More than 130 wild animals, including at least six rhinoceroses and over 110 deer, have perished in floods in the Kaziranga National Park in Assam in northeast India, according to news reports. The park, one of India’s more famous wildlife sanctuaries and home to the iconic one-horned rhinoceros, is facing its worst floods since 2017, when over 350 animals perished by drowning in the waters or being run over on roads passing through the park while trying to make their way to safer ground.
Earlier this year, the national park was in the news for recording the highest revenue collection in its 50 years of existence. Kaziranga is home to over 2,600 one-horned rhinoceroses, the world’s largest population of the animal, which was once on the brink of extinction. It also houses Royal Bengal tigers, elephants, wild water buffalo, and the endangered South Asian dolphins. It has been designated a World Heritage Site by UNESCO.
The floods in Assam have affected nearly 2.5 million people across 28 districts of the state, where at least 78 people have died in landslides and storms.
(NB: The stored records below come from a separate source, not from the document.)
(** ** mapper.go *)

(** [gitPath -> ManagedApp key]; a later application replaces an earlier one. *)
Definition add_path (paths : gmap string NamespacedName) (app : ManagedApp)
    : gmap string NamespacedName :=
  if negb (as_GitPath (app_Spec app) =?s "")
  then <[as_GitPath (app_Spec app) := keyOf (app_Meta app)]> paths else paths.
Definition path_to_app (apps : list ManagedApp) : gmap string NamespacedName :=
  fold_left add_path apps ∅.

(** One round of the loop over the updates.  The pointers in [result] are fresh, one per
    key, so assigning through one is replacing the entry. *)
Definition map_update (pathToApp : gmap string NamespacedName)
    (result : gmap NamespacedName VersionInfo) (update : UpdateInfo)
    : gmap NamespacedName VersionInfo :=
  match pathToApp !! i_PackageFile update with
  | None => result
  | Some appKey =>
      let v := default (mkVersionInfo "" []) (result !! appKey) in
      if i_Datasource update =?s DatasourceHelm then
        <[appKey := mkVersionInfo (i_NewVersion update) (vi_Images v)]> result
      else if i_Datasource update =?s DatasourceDocker then
        <[appKey := mkVersionInfo (vi_Chart v)
            (vi_Images v ++ [mkImageInfo (i_DependencyName update) (i_NewVersion update)])]> result
      else <[appKey := v]> result
  end.

Definition MapUpdatesToManagedApps (updates : list UpdateInfo)
    : M (res (gmap NamespacedName VersionInfo)) :=
  let? apps := call ListApps orelse err => Ret (Err err) in
  Ret (Ok (fold_left (map_update (path_to_app apps)) updates ∅)).

(** ** status.go *)

Record StatusUpdater := mkStatusUpdater { su_parser : Parser }.
Definition NewStatusUpdater (namespace configMapName : string) : StatusUpdater :=
  mkStatusUpdater (NewParser namespace configMapName).
(* ===== verification/UpdatesController.v ===== *)
(** * internal/controller/updates_controller.go: a new Renovate report arrives

The controller of the one ConfigMap the report is in hands it to [Renovate]. *)

From S2P Require Import Prelude GoLib Api Platform Footprint Controller Renovate.

Definition UpdatesConfigMapName : string := "fluxup-updates".
Definition UpdatesConfigMapNamespace : string := "fluxup-system".

Section controller.
Context {P : Platform} {J : EntryDecoder}.

Definition Reconcile (u : StatusUpdater) (req : NamespacedName) : M Reply :=
  if negb (nn_Name req =?s UpdatesConfigMapName)
     || negb (nn_Namespace req =?s UpdatesConfigMapNamespace)
  then Ret (done_result, None)
  else
    check ProcessRenovateOutput u orelse err => Ret (done_result, Some err) in
    Ret (done_result, None).

(** The event filter of [SetupWithManager]. *)
Definition watched (m : ObjectMeta) : bool :=
  (om_Name m =?s UpdatesConfigMapName) && (om_Namespace m =?s UpdatesConfigMapNamespace).

(** ** An update that was published stays *)

(** Reads, and status writes that leave the application with an update. *)
Definition keeps_update R (e : ev R) : Prop :=
  match e with
  | StatusUpdateApp x => ast_AvailableUpdate (app_Status x) ≠ None
  | e => mutates _ e = false
  end.

Lemma within_keeps ks R (e : ev R) :
  forallb (λ k, negb (kmut k)) ks = true → within ks R e → keeps_update R e.
Proof. intros Hks He%within_reads; [|done]. by destruct e. Qed.

Lemma publish_each_keeps mapped keys : emits keeps_update (publish_each mapped keys).
Proof.
  induction keys as [|k keys IH]; cbn [publish_each]; [done|].
  destruct (mapped !! k); [|done]. apply emits_bind; [|done].
  split; [done|]. intros [app|e]; cbn; [|done]. split; [done|]. by intros [].
Qed.

Lemma Reconcile_keeps u req : emits keeps_update (Reconcile u req).
Proof.
  unfold Reconcile. destruct (_ || _); [done|].
  apply emits_bind; [|by intros []]. unfold ProcessRenovateOutput.
  apply emits_bind.
  { eapply emits_mono; [by apply (Parse_within [KGetConfigMap])|]. intros R e. by apply within_keeps. }
  intros [updates|e]; [|done]. destruct (len updates =? 0); [done|].
  apply emits_bind.
  { eapply emits_mono; [by apply (MapUpdates_within [KListApps])|]. intros R e. by apply within_keeps. }
  intros [mapped|e]; [|done]. split; [done|]. intros keys.
  apply (emits_bind _ (publish_each mapped (proj1_sig keys))); [apply publish_each_keeps|done].
Qed.

(** No reconcile of a ConfigMap ever withdraws an update: whatever the report and the
    answers, the only writes are status writes that set an available update, so an update
    stays published when Renovate no longer reports it.  A ConfigMap with another name is
    answered without a call. *)
Theorem available_update_never_withdrawn u req :
  emits keeps_update (Reconcile u req)
  ∧ (req ≠ mkKey UpdatesConfigMapName UpdatesConfigMapNamespace →
     Reconcile u req = Ret (done_result, None)).
Proof.
  split; [apply Reconcile_keeps|]. intros Hreq. unfold Reconcile.
  destruct (seqb_spec (nn_Name req) UpdatesConfigMapName) as [Hn|];
    destruct (seqb_spec (nn_Namespace req) UpdatesConfigMapNamespace) as [Hns|]; cbn [negb orb];
    [|done..].
  destruct req; cbn in *; congruence.
Qed.
End controller.
(* ===== verification/Operation.v ===== *)
(** * The interface of an operation resource

UpgradeRequest and RollbackRequest share their life cycle: conditions, a phase clock, a
finalizer, a status subresource.  [Operation] is what the shared code and the shared
proofs need of such a resource: its parts, the three calls that read and write it, and
the names of the two conditions in which upgrades and rollbacks differ.  The small methods
that both reconcilers define with the same body are here, once. *)

From S2P Require Import Prelude GoLib Api Platform Footprint Controller Phases.

(** The calls on the resource itself, with the type of their answer. *)
Inductive own_call (O : Type) : Type → Type :=
| OwnGet (k : NamespacedName) : own_call O (res O)
| OwnUpdate (u : O) : own_call O (res O)
| OwnStatus (u : O) : own_call O (res O).
Arguments OwnGet {O} k.
Arguments OwnUpdate {O} u.
Arguments OwnStatus {O} u.

Class Operation (O : Type) := {
  op_SpecT : Type;
  op_Spec : O → op_SpecT;
  op_DryRun : op_SpecT → bool;
  op_Meta : O → ObjectMeta;
  op_set_Meta : ObjectMeta → O → O;
  op_StatusT : Type;
  op_Status : O → op_StatusT;
  op_Conditions : op_StatusT → list Condition;
  op_set_Conditions : list Condition → O → O;
  op_PhaseStartedAt : op_StatusT → option Time;
  op_set_PhaseStartedAt : option Time → O → O;
  op_Scaling : op_StatusT → option ScalingStatus;
  op_set_Scaling : option ScalingStatus → O → O;
  (* the condition that the volumes are prepared, and that the commit is made *)
  op_Prepared : string;
  op_Committed : string;
  (* r.Get, r.Update and r.Status().Update *)
  op_Get : NamespacedName → ev (res O);
  op_Update : O → ev (res O);
  op_StatusUpdate : O → ev (res O);
  op_view : ∀ R, ev R → option (own_call O R)
}.
#[export] Hint Mode Operation + : typeclass_instances.
Arguments op_view O {_ R} e.
Arguments op_Get O {_} k.
Arguments op_Prepared O {_}.
Arguments op_Committed O {_}.

(** What [UpgradeRequest] and [RollbackRequest] are as operations. *)
#[export] Instance upgrade_operation : Operation UpgradeRequest := {|
  op_Spec := ur_Spec;
  op_DryRun := us_DryRun;
  op_Meta := ur_Meta;
  op_set_Meta := ur_set_Meta;
  op_Status := ur_Status;
  op_Conditions := ust_Conditions;
  op_set_Conditions cs u := ur_set_Status (ust_set_Conditions cs (ur_Status u)) u;
  op_PhaseStartedAt := ust_PhaseStartedAt;
  op_set_PhaseStartedAt t u := ur_set_Status (ust_set_PhaseStartedAt t (ur_Status u)) u;
  op_Scaling := ust_Scaling;
  op_set_Scaling x u := ur_set_Status (ust_set_Scaling x (ur_Status u)) u;
  op_Prepared := ConditionTypeSnapshotReady;
  op_Committed := ConditionTypeGitCommitted;
  op_Get := GetUpgrade;
  op_Update := UpdateUpgrade;
  op_StatusUpdate := StatusUpdateUpgrade;
  op_view R e := match e with
                 | GetUpgrade k => Some (OwnGet k)
                 | UpdateUpgrade u => Some (OwnUpdate u)
                 | StatusUpdateUpgrade u => Some (OwnStatus u)
                 | _ => None
                 end
|}.

#[export] Instance rollback_operation : Operation RollbackRequest := {|
  op_Spec := rb_Spec;
  op_DryRun := rs_DryRun;
  op_Meta := rb_Meta;
  op_set_Meta := rb_set_Meta;
  op_Status := rb_Status;
  op_Conditions := rst_Conditions;
  op_set_Conditions cs r := rb_set_Status (rst_set_Conditions cs (rb_Status r)) r;
  op_PhaseStartedAt := rst_PhaseStartedAt;
  op_set_PhaseStartedAt t r := rb_set_Status (rst_set_PhaseStartedAt t (rb_Status r)) r;
  op_Scaling := rst_Scaling;
  op_set_Scaling x r := rb_set_Status (rst_set_Scaling x (rb_Status r)) r;
  op_Prepared := ConditionTypeVolumesRestored;
  op_Committed := ConditionTypeGitReverted;
  op_Get := GetRollback;
  op_Update := UpdateRollback;
  op_StatusUpdate := StatusUpdateRollback;
  op_view R e := match e with
                 | GetRollback k => Some (OwnGet k)
                 | UpdateRollback r => Some (OwnUpdate r)
                 | StatusUpdateRollback r => Some (OwnStatus r)
                 | _ => None
                 end
|}.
Nine major rivers, including the Brahmaputra and the Barak, continue to flow above the danger mark in several places in the state.
Officials said nearly 100 animals, including a stranded rhino calf, were rescued and 25 of them are undergoing treatment while over 50 were released after being administered first aid. Twenty of the rescued animals died.
Assam’s Chief Minister Himanta Biswa Sarma shared a video of the stranded rhino calf on the microblogging site X and claimed that it was rescued on his instructions. “The Assam floods have affected humans and animals alike, and Team Assam is working round the clock to aid everyone,” Biswa Sarma tweeted.